■ Prompt ■
Please return every line in the following data that includes the string "systems".

[Stored data]
== Segment start ==

(* ===== verification/RootFs.v ===== *)
(** * The file systems of a running kernel ([modules/axfs/src/mounts.rs], [init_rootfs])

    The device, temporary, [proc] and [sys] file systems as they are built at boot
    and mounted in the root directory, with the features [devfs], [ramfs], [procfs],
    [sysfs] and [myfs], where the main file system is an empty RAM file system. *)

From Stdlib Require Import ZArith Lia.
From stdpp Require Import base decidable numbers gmap strings list.
From S2P Require Import Prelude Containers LinkedList Path Vfs AxFs.

Local Open Scope Z_scope.

(** The bytes of a string literal. *)
Definition str (s : string) : Str := (λ c, Z.of_N (Ascii.N_of_ascii c)) <$> String.list_ascii_of_string s.

Section rootfs.
Context `{Bitflags}.
Local Abbreviation FM := (M Store AxError).
Local Abbreviation AM := (M AxFs AxError).

(** The memory of a new node: one that is not in use. *)
Definition new_nid : FM nid := st ← get_state; mret (fresh (dom st)).
Definition alloc_node (x : Node) : FM nid :=
  n ← new_nid; _ ← modify (<[n := {| ino := x; strong := 1 |}]>); mret n.
Definition create_at (n : nid) (path : Str) (ty : VfsNodeType) : FM unit :=
  new ← new_nid; vfs_create n path ty new.

(** [unwrap] and [expect] on a result. *)
Definition unwrap_res {S A} (m : M S AxError A) : M S AxError A := λ s,
  match m s with (Err _, s') => (Panic, s') | x => x end.

(** ** [mounts.rs] *)

Definition devfs : FM nid :=
  root ← new_nid;
  _ ← DeviceFileSystem_new root;
  new ← new_nid;
  foo_dir ← dev_mkdir root (str "foo") new;
  null ← alloc_node NullDev;
  _ ← dev_add root (str "null") null;
  zero ← alloc_node ZeroDev;
  _ ← dev_add root (str "zero") zero;
  bar ← alloc_node ZeroDev;
  _ ← dev_add foo_dir (str "bar") bar;
  _ ← node_drop foo_dir;
  mret root.

Definition ramfs : FM nid := root ← new_nid; _ ← RamFileSystem_new root; mret root.

Definition procfs : FM nid :=
  proc_root ← new_nid;
  _ ← RamFileSystem_new proc_root;
  _ ← create_at proc_root (str "sys") Dir;
  _ ← create_at proc_root (str "sys/net") Dir;
  _ ← create_at proc_root (str "sys/net/core") Dir;
  _ ← create_at proc_root (str "sys/net/core/somaxconn") File_;
  file_somaxconn ← vfs_lookup proc_root (str "./sys/net/core/somaxconn");
  _ ← vfs_write_at file_somaxconn 0 (str "4096" ++ [10]);
  _ ← create_at proc_root (str "sys/vm") Dir;
  _ ← create_at proc_root (str "sys/vm/overcommit_memory") File_;
  file_over ← vfs_lookup proc_root (str "./sys/vm/overcommit_memory");
  _ ← vfs_write_at file_over 0 (str "0" ++ [10]);
  _ ← create_at proc_root (str "self") Dir;
  _ ← create_at proc_root (str "self/stat") File_;
  _ ← node_drop file_over;
  _ ← node_drop file_somaxconn;
  mret proc_root.

Definition sysfs : FM nid :=
  sys_root ← new_nid;
  _ ← RamFileSystem_new sys_root;
  _ ← create_at sys_root (str "kernel") Dir;
  _ ← create_at sys_root (str "kernel/mm") Dir;
  _ ← create_at sys_root (str "kernel/mm/transparent_hugepage") Dir;
  _ ← create_at sys_root (str "kernel/mm/transparent_hugepage/enabled") File_;
  file_hp ← vfs_lookup sys_root (str "./kernel/mm/transparent_hugepage/enabled");
  _ ← vfs_write_at file_hp 0 (str "always [madvise] never" ++ [10]);
  _ ← create_at sys_root (str "devices") Dir;
  _ ← create_at sys_root (str "devices/system") Dir;
  _ ← create_at sys_root (str "devices/system/clocksource") Dir;
  _ ← create_at sys_root (str "devices/system/clocksource/clocksource0") Dir;
  _ ← create_at sys_root (str "devices/system/clocksource/clocksource0/current_clocksource") File_;
  file_cc ← vfs_lookup sys_root (str "devices/system/clocksource/clocksource0/current_clocksource");
  _ ← vfs_write_at file_cc 0 (str "tsc" ++ [10]);
  _ ← node_drop file_cc;
  _ ← node_drop file_hp;
  mret sys_root.

(** ** [init_rootfs] *)

Definition mount_at (path : Str) (mk : FM nid) : AM unit :=
  fs ← unwrap_res (on_store mk);
  new ← on_store new_nid;
  unwrap_res (root_mount path fs new).
Definition init_rootfs : AM unit :=
  main ← on_store ramfs;
  s ← get_state;
  _ ← put_state {| store := store s; main_fs := main; mounts := []; fs_parents := fs_parents s;
                   CURRENT_DIR := CURRENT_DIR s; CURRENT_DIR_PATH := CURRENT_DIR_PATH s |};
  _ ← mount_at (str "/dev") devfs;
  _ ← mount_at (str "/tmp") ramfs;
  _ ← mount_at (str "/proc") procfs;
  _ ← mount_at (str "/sys") sysfs;
  s ← get_state;
  put_state {| store := store s; main_fs := main_fs s; mounts := mounts s; fs_parents := fs_parents s;
               CURRENT_DIR := VRoot; CURRENT_DIR_PATH := str "/" |}.

End rootfs.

== Segment end ==

■ Answer section ■
(** * The file systems of a running kernel ([modules/axfs/src/mounts.rs], [init_rootfs])
    The device, temporary, [proc] and [sys] file systems as they are built at boot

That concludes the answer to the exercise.